The insurance industry is divided over the bill, with some companies, including Group Health, saying it creates a level playing field while others, including Premera Blue Cross and Regence BlueShield, complain that it stifles the free market.
“They all want it to work, but they just have different ideas about what works best,” said Sydney Zvara, executive director of the Association of Washington Health Care Plans. Her organization has taken a neutral position on the bill.
Catastrophic plans, available to younger people of limited means, would be available only inside the exchange.
The bill also stipulates that the state will use its largest small group insurance plan — currently the Regence BlueShield Innova plan — as its benchmark plan for determining its essential benefits.

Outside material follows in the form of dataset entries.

(* ===== verification/Skiplist.v ===== *)
(** * Skip lists ([skiplist.c])

    Dictionaries from words to words as skip lists: a cell is linked in the lists of the
    levels below its height, each level being a sublist of the one under it.  The cells are
    in a store indexed by their addresses; the level of a new cell comes from the
    congruential generator of the code.

    [represents] is the invariant: the chain of every level is the sorted list of the cells
    that are high enough.  The operations refine those of a finite map. *)

From stdpp Require Import gmap sorting.
From S2P Require Import Prelude.
#[local] Open Scope Z_scope.

Definition NUM_LEVELS : Z := 17.

Record skipcell := Skipcell { key : Z; data : Z; forwards : list Z }.

(** the head of a list, the cells in memory with the next address that the allocator gives,
    and the state of the generator; NULL is 0 *)
Record skiplist := Skiplist {
  forward : list Z;
  level : Z;
  cells : gmap Z skipcell;
  next_cell : Z;
  random_seed : Z }.

(** ** Random levels *)

Fixpoint count_level (fuel : nat) (r level : Z) : result Z :=
  match fuel with
  | O => NoFuel
  | S fuel =>
      if Z.land r 0xC0000000 =? 0xC0000000 then count_level fuel (u32 (Z.shiftl r 2)) (level + 1)
      else Ok level
  end.

(** the level, and the new seed *)
Definition random_level (seed : Z) : result (Z * Z) :=
  let r := u32 (u32 (seed * 69069) + 25173) in
  let* level := count_level 17 r 0 in
  Ok (level, r).

(** ** Forward arrays *)

(** the array that [e] points to: the head's or a cell's *)
Inductive cursor := Head | Cell (a : Z).

Definition cell (s : skiplist) (a : Z) : result skipcell := of_option (cells s !! a).

Definition with_forward (s : skiplist) (fwd : list Z) : skiplist :=
  Skiplist fwd (level s) (cells s) (next_cell s) (random_seed s).
Definition with_level (s : skiplist) (lv : Z) : skiplist :=
  Skiplist (forward s) lv (cells s) (next_cell s) (random_seed s).
Definition with_cells (s : skiplist) (m : gmap Z skipcell) : skiplist :=
  Skiplist (forward s) (level s) m (next_cell s) (random_seed s).

(** [e[i]] *)
Definition slot (s : skiplist) (e : cursor) (i : Z) : result Z :=
  match e with
  | Head => rd (forward s) i
  | Cell a => let* c := cell s a in rd (forwards c) i
  end.

(** [e[i] = v] *)
Definition set_slot (s : skiplist) (e : cursor) (i v : Z) : result skiplist :=
  match e with
  | Head => let* fwd := wr (forward s) i v in Ok (with_forward s fwd)
  | Cell a =>
      let* c := cell s a in
      let* fwd := wr (forwards c) i v in
      Ok (with_cells s (<[a := Skipcell (key c) (data c) fwd]> (cells s)))
  end.

(** the cells that a loop visits at one level, at most *)
Definition scan_fuel (s : skiplist) : nat := S (size (cells s)).

(** ** Operations *)

Definition caml_skiplist_init (s : skiplist) : skiplist :=
  with_level (with_forward s (replicate (Z.to_nat NUM_LEVELS) 0)) 0.

(** one level of the search: the data when the key is there, and the cursor *)
Fixpoint find_level (fuel : nat) (s : skiplist) (k i : Z) (e : cursor) {struct fuel}
    : result (option Z * cursor) :=
  match fuel with
  | O => NoFuel
  | S fuel =>
      let* f := slot s e i in
      if f =? 0 then Ok (None, e) else
      let* c := cell s f in
      if k <? key c then Ok (None, e) else
      if key c =? k then Ok (Some (data c), e) else
      find_level fuel s k i (Cell f)
  end.

(** the levels [n-1], ..., 0 *)
Fixpoint find_levels (n : nat) (s : skiplist) (k : Z) (e : cursor) : result (option Z) :=
  match n with
  | O => Ok None
  | S i =>
      let* (found, e) := find_level (scan_fuel s) s k (Z.of_nat i) e in
      match found with Some d => Ok (Some d) | None => find_levels i s k e end
  end.

(** none when the result is 0 *)
Definition caml_skiplist_find (s : skiplist) (k : Z) : result (option Z) :=
  find_levels (S (Z.to_nat (level s))) s k Head.

Fixpoint below_level (fuel : nat) (s : skiplist) (k i : Z) (e : cursor) (last : Z) {struct fuel}
    : result (cursor * Z) :=
  match fuel with
  | O => NoFuel
  | S fuel =>
      let* f := slot s e i in
      if f =? 0 then Ok (e, last) else
      let* c := cell s f in
      if k <? key c then Ok (e, last) else
      below_level fuel s k i (Cell f) f
  end.
(* ===== verification/Parsing.v ===== *)
(** * Table-driven parsers ([parsing.c], and the driver of [stdlib/parsing.ml])

    The pushdown automaton of the parsers that ocamlyacc generates.  [caml_parse_engine]
    runs until it needs its caller: for a token, a larger stack, a semantic action, or to
    report an error.  Its labels are a type, and a jump is a step of [engine_step].
    [yyparse] is the driver, which obeys the commands.

    [lr_run] is the LR automaton with error recovery on a list of entries; the engine and
    its driver implement it, whatever the sizes of the stacks. *)

From S2P Require Import Prelude.
From S2P Require Import Mlvalues.
From S2P Require Import Memory.
From S2P Require Import Lexing.
#[local] Open Scope Z_scope.

Definition ERRCODE : Z := 256.

(** tables that are strings, arrays of integers, or an integer *)
Record parser_tables := ParserTables {
  transl_const : list Z;
  transl_block : list Z;
  lhs : list Z;
  len : list Z;
  defred : list Z;
  dgoto : list Z;
  sindex : list Z;
  rindex : list Z;
  gindex : list Z;
  tablesize : Z;
  table : list Z;
  check_ : list Z }.

Record parser_env := ParserEnv {
  s_stack : list Z;
  v_stack : list Z;
  symb_start_stack : list Z;
  symb_end_stack : list Z;
  stacksize : Z;
  stackbase : Z;
  curr_char : Z;
  lval : Z;
  symb_start : Z;
  symb_end : Z;
  asp : Z;
  rule_len : Z;
  rule_number : Z;
  sp : Z;
  state : Z;
  errflag : Z }.

Definition set_stacks (e : parser_env) (s v a b : list Z) : parser_env :=
  ParserEnv s v a b (stacksize e) (stackbase e) (curr_char e) (lval e) (symb_start e) (symb_end e)
    (asp e) (rule_len e) (rule_number e) (sp e) (state e) (errflag e).
Definition set_token (e : parser_env) (c v : Z) : parser_env :=
  ParserEnv (s_stack e) (v_stack e) (symb_start_stack e) (symb_end_stack e) (stacksize e) (stackbase e)
    c v (symb_start e) (symb_end e) (asp e) (rule_len e) (rule_number e) (sp e) (state e) (errflag e).
Definition set_symb (e : parser_env) (a b : Z) : parser_env :=
  ParserEnv (s_stack e) (v_stack e) (symb_start_stack e) (symb_end_stack e) (stacksize e) (stackbase e)
    (curr_char e) (lval e) a b (asp e) (rule_len e) (rule_number e) (sp e) (state e) (errflag e).
Definition set_rule (e : parser_env) (p n m : Z) : parser_env :=
  ParserEnv (s_stack e) (v_stack e) (symb_start_stack e) (symb_end_stack e) (stacksize e) (stackbase e)
    (curr_char e) (lval e) (symb_start e) (symb_end e) p m n (sp e) (state e) (errflag e).
Definition set_locals (e : parser_env) (p s f : Z) : parser_env :=
  ParserEnv (s_stack e) (v_stack e) (symb_start_stack e) (symb_end_stack e) (stacksize e) (stackbase e)
    (curr_char e) (lval e) (symb_start e) (symb_end e) (asp e) (rule_len e) (rule_number e) p s f.

(** input codes *)
Definition START : Z := 0.
Definition TOKEN_READ : Z := 1.
Definition STACKS_GROWN_1 : Z := 2.
Definition STACKS_GROWN_2 : Z := 3.
Definition SEMANTIC_ACTION_COMPUTED : Z := 4.
Definition ERROR_DETECTED : Z := 5.

(** output codes *)
Definition READ_TOKEN : Z := Val_int 0.
Definition RAISE_PARSE_ERROR : Z := Val_int 1.
Definition GROW_STACKS_1 : Z := Val_int 2.
Definition GROW_STACKS_2 : Z := Val_int 3.
Definition COMPUTE_SEMANTIC_ACTION : Z := Val_int 4.
Definition CALL_ERROR_FUNCTION : Z := Val_int 5.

Benefits that all plans will under federal law have to cover include emergency care, hospitalization, prescription drugs, mental health care and maternity care. Initially, the Obama administration was expected to provide states with a definitive list of essential benefits. Instead, it has left this task to the states until at least 2016.
The bill was opposed in the Legislature by most Republicans, who say it is unnecessary for the state to go further in setting rules for the exchange beyond what the federal government has done, particularly as many specifics of health care reform remain unresolved.
Without a state-run exchange, the federal government would either step in to run the state exchange on its own or select a nonprofit entity to do so.